Right now, the hallway where I work is finally quiet because all our artists and artistic directors are in a rehearsal room working on a new play workshop in partnership the Guthrie Theatre. Over the course of the next three weeks, we’ll be having three more new play development workshops and readings. Tonight, we open our NAKED STAGES performance series, the culmination of a 7 month development fellowship for emerging performance artists. Last month, we produced the second 2010 CHICAGO AVENUE PROJECT where star local artists (including Minnesota local boy made good Josh Hartnett) team up with neighborhood kids to make plays, and we flew in performance poets and singers from New York to share the stage with underground hip-hop artists and dancers from Minnesota for our LATE NITE SERIES. Then, there’s our “regular” mainstage performances (anything but regular) and preparing our 2011 season—we’ll be producing the area of premiere of Tarell McCraney’s IN THE RED AND BROWN WATER, and our first show of the season, BROKE-OLOGY, will be entirely “Pay What You Can,” meaning that all our audience members will be picking their own ticket prices for the entire run of the show.
Regardless, I resolve to make up for my blogging omissions in December.

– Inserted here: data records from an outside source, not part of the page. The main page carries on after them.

Lemma accept_feedback_assembles_witness :
  accept_all (Rng := unit) [example_fragment 1; example_fragment 2; example_fragment 3]
    (mkGenerationBuffer None [mkTrainingGroup 2 feedback_default; mkTrainingGroup 1 feedback_default] false) =
  Some (generation_default, [None; Some (feedback_new [1; 2]%float); Some (feedback_new [3%float])]).
Proof.
  apply (accept_feedback_assembles
    (mkGenerationBuffer None [mkTrainingGroup 2 feedback_default; mkTrainingGroup 1 feedback_default] false)
    [([example_fragment 1], example_fragment 2, feedback_new [1; 2]%float);
     ([], example_fragment 3, feedback_new [3%float])]); [done|].
  repeat constructor.
Defined.

Lemma accept_feedback_boundary_witness :
  let b := mkGenerationBuffer (Rng := unit) None [mkTrainingGroup 1 feedback_default] false in
  groups_ok b /\ pending b = None /\ b = b.
Proof.
  apply (accept_feedback_boundary (mkGenerationBuffer None [mkTrainingGroup 1 feedback_default] false)
           (mkGenerationBuffer None [mkTrainingGroup 1 feedback_default] false)
           (feedback_new [1; 2]%float) (Err (EngineE "training result crosses a generation boundary"))); [|done].
  constructor; [|constructor]. split; [by right|done].
Defined.

Definition example_latent : LatentBatch unit :=
  mkLatentBatch 3 (IndexedBatch [[1]; []] [0; 1; 0] [1; 0; 2] [0.5; 0.25; 0.75]%float [2; 1; 3]%float).

Lemma dispatch_covers_points_witness :
  exists b2 batches pieces,
    run_dispatch [Take 1 2; Reload; Take 2 1]
      (mkGenerationBuffer (Some (mkBufferedDraw example_latent 0 (Some 0) None)) [] false) = Some (b2, batches) /\
    pending b2 = None /\
    try_map (fun batch => as_batch (payload batch)) batches = Ok pieces /\
    concat pieces = map normalise example_points.
Proof.
  apply (dispatch_covers_points generation_default _ example_latent example_points None);
    [by vm_compute..|repeat constructor; by vm_compute|by vm_compute].
Defined.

Consider it an early New Year’s resolution.
The thing is that all the projects I listed above don’t even include the main reason I took on this job as well as the reason for the “Think It, Do It” grant: The integration of the theatre with the Settlement House/Neighborhood Center in which the theatre is housed. Every week I’m involved in conversations with Day Care workers and After School program staff and resident artists and others about how precisely we can integrate the arts into everything we do with and for the neighborhood.
Needless to say that we haven’t figured it all out yet, but we’re getting ready to shift into another gear. After months of planning we’ll be starting our Cultural Community Hub Institute, led by community arts consultants Bill Cleveland and Eric Takeshita and Macalester Professor Harry Waters, Jr., in mid-December. Every employee in the building, from the HIV outreach workers to the professional puppeteer, will be in the same room, asking the same questions, and working toward the most creative, innovative answers possible.
I’ll let you know what happens. Promise.